If you plan on moving out of your local while an apprentice, it is not easy. You have to get your committee to agree to let you go and you have to find one that will accept you. My wife and I (both apprentices) were denied a transfer to Vegas (they don't take normal transfers). We had to fly out there to fill out an application. Fly back months later for an interview and wait over a month to find we were accepted and now we should get credit for our work hours and place in school. Of course, that's a really good paying local vs. cost of living. The crappier the local, the easier to get into. Good luck!


----------



## Frasbee (Apr 7, 2008)

Yikes.

I was considering Union but one of the thing that held me back was my looking to move within a year or 2.

Seems like too much a hassle for me to be worth it.


----------



## John Valdes (May 17, 2007)

What hassle? You are lucky to have this opportunity. Why not put off the move until you get certified. Then you can go anywhere you want.

"Considering Union"? You said you were a member. 

You would be a fool to lose your apprenticeship. And a fool even to ask!


----------



## Frasbee (Apr 7, 2008)

John Valdes said:


> What hassle? You are lucky to have this opportunity. Why not put off the move until you get certified. Then you can go anywhere you want.
> 
> "Considering Union"? You said you were a member.
> 
> You would be a fool to lose your apprenticeship. And a fool even to ask!


Huh?

I never said I was Union.

I had posted a thread a while back when I was considering it, but I never made the jump.

Reasons I don't want to go Union: I'll take a pay cut.

I can't learn at a faster pace than what is regulated.

I don't, and never wanted to stay in New Orleans for 5 more years.
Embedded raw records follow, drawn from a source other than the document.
(** The initial exchange leaves both sides waiting, with one view and one secret. *)
Lemma initial_exchange es ep start : draws_for es ep -> Start = Some start ->
  converse 9 es ep true start (NewServer cfg) (NewPeer pcfg) = Some (server_waits, peer_waits).
Proof.
  intros [Did Dks Dns Dkp Dnp _] Hstart. destruct start_message as (b0 & E0 & Hne0 & Hd0). rewrite E0 in Hstart. injection Hstart as <-.
  destruct (converse_peer 8 es ep b0 (NewServer cfg) _ _ _ _ Hne0 (peer_says_hello ep b0 Hd0) hello_ok) as (b1 & Hd1 & Hne1 & ->).
  destruct (converse_server 7 es ep b1 _ (NewPeer pcfg) _ _ _ Hne1 (server_offers es b1 Hd1 Did) offer_ok) as (b2 & Hd2 & Hne2 & ->).
  destruct (converse_peer 6 es ep b2 server1 _ _ _ _ Hne2 (peer_chooses ep b2 Hd2) choice_ok) as (b3 & Hd3 & Hne3 & ->).
  destruct (converse_server 5 es ep b3 _ peer1 _ _ _ Hne3 (server_asks_key es b3 Hd3 Dks Dns) server_key_ok) as (b4 & Hd4 & Hne4 & ->).
  destruct (converse_peer 4 es ep b4 server2 _ _ _ _ Hne4 (peer_sends_key ep b4 Hd4 Dkp Dnp) peer_key_ok) as (b5 & Hd5 & Hne5 & ->).
  destruct (result_read eapFailure (or_introl eq_refl)) as (m & Hm & He & Hne).
  cbn [converse]. rewrite (bool_decide_false _ Hne5), (server_takes_key es b5 Hd5). unfold ended, answers. cbn [o_Err o_Send mbind option_bind fst snd].
  rewrite (bool_decide_false _ Hne). rewrite (peer_ends ep _ peer_waits m Hm He). reflexivity.
Qed.

(** ** The out-of-band step *)

Context (noob : string).
Hypothesis (Hnoob : slen noob = 16%nat).

Definition noob64 := rawString (b64Encode noob).
Definition view_noob : macInputs := set_in_Noob noob64 view.
Definition method_noob (priv : PrivateKey) (k : keyMaterial) (a : option Association) : methodState :=
  mkMethod (Some cs) id64 nai view_noob (Some priv) z ns np noob noob64 (computeNoobID noob64) k a.
Definition server_holds (st : State) (ps : Z) (k : keyMaterial) : Server :=
  mkServer (s_cfg (NewServer cfg)) ∅ st (method_noob (mkPrivate (cs_curve cs) ks) k None) ps verp csp dirp.
Definition peer_holds (st : State) (verified : bool) (k : keyMaterial) : Peer :=
  mkPeer (p_cfg (NewPeer pcfg)) ∅ st verified (method_noob (mkPrivate (cs_curve cs) kp) k None) verp csp dirp.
Amongst other miscellaneous things.


----------



## MF Dagger (Dec 24, 2007)

When you see a union wage listed on a site like those job boards is that typically with or without the benefits factored in? It seems somewhat misleading to see 40.00 per hour when the take home pay is 30 or whatever. Is that just how all the locals list it or can it get tricky?


----------



## leland (Dec 28, 2007)

$39.84 plus $22+- frindge (bennefits)- 39.84 in the check.

(#s may not be exact, but thats the idea) so for the 40/hr figure the frindge, if not included.


----------



## g17guy (Oct 2, 2008)

http://www.595jatc.org/apprenticeship/application_files/flyer.htmhttp://ibewlu684.org/?zone=/unionactive/view_page.cfm&page=Wages20and20Benefits

here is a example


----------



## unionwirewoman (Sep 7, 2008)

dogma19 said:


> Hey guys, im a new apprentice only a few weeks into my inside wireman apprenticeship. Im really excited at the opportunity i have, also being so young 18. My question is here in about a year or so i plan on moving out(when i get some money saved up), and im just curious whats the easiest way to find out about journyman wages in a certain area(us/canada, im dual citizen) so i can get an idea on what type of things i can expect from that area in terms of economy (housing prices etc). Also im in the IBEW so its union based.


I agree that the apprenticeship can be hard . I doubt that you can find a good local out there that would accept you in though . Transferring is hard , your local hands have already paid money into your education . The economy in most states is shakey at best so trying to get info on JW wage doesn't matter . If you're not working , you get unemployment . If you move out of state , you have to build up hours in the state you moved into to get a check . Good on you to get into the IBEW so young....wish I had . You might not realize it now.....but in the end the bennies will pay off . If it were me I would stick it out in your local . I'm a 3rd year app (inside IBEW)Times get slow , but that's construction for ya .


----------



## alena.m0303 (Oct 24, 2020)

Hi, I also have a question. I am almost 18, and my boyfriend is 18. I was accepted to Dixie State University for Athletic Training, and my boyfriend is highly considering becoming an electrician by going to Dixie Tech. His dad doesn't want him to move away (Dixie is in Utah, and we live in Washington) and keeps trying to come up with a way to discourage our move. He recently told my boyfriend that if he does his apprenticeship and journeyman work in Utah, then if/when we decide to move back to Washington, he would have to start from the bottom again... I'm not sure how true that is. For Athletic Training, when we move states, we take the state test and present our hours and everything like that. I thought it might be the same. Is that just if he goes through the union? I'm not so sure how this whole thing works. If you guys could give me some info that would be great. Thank you so much.


----------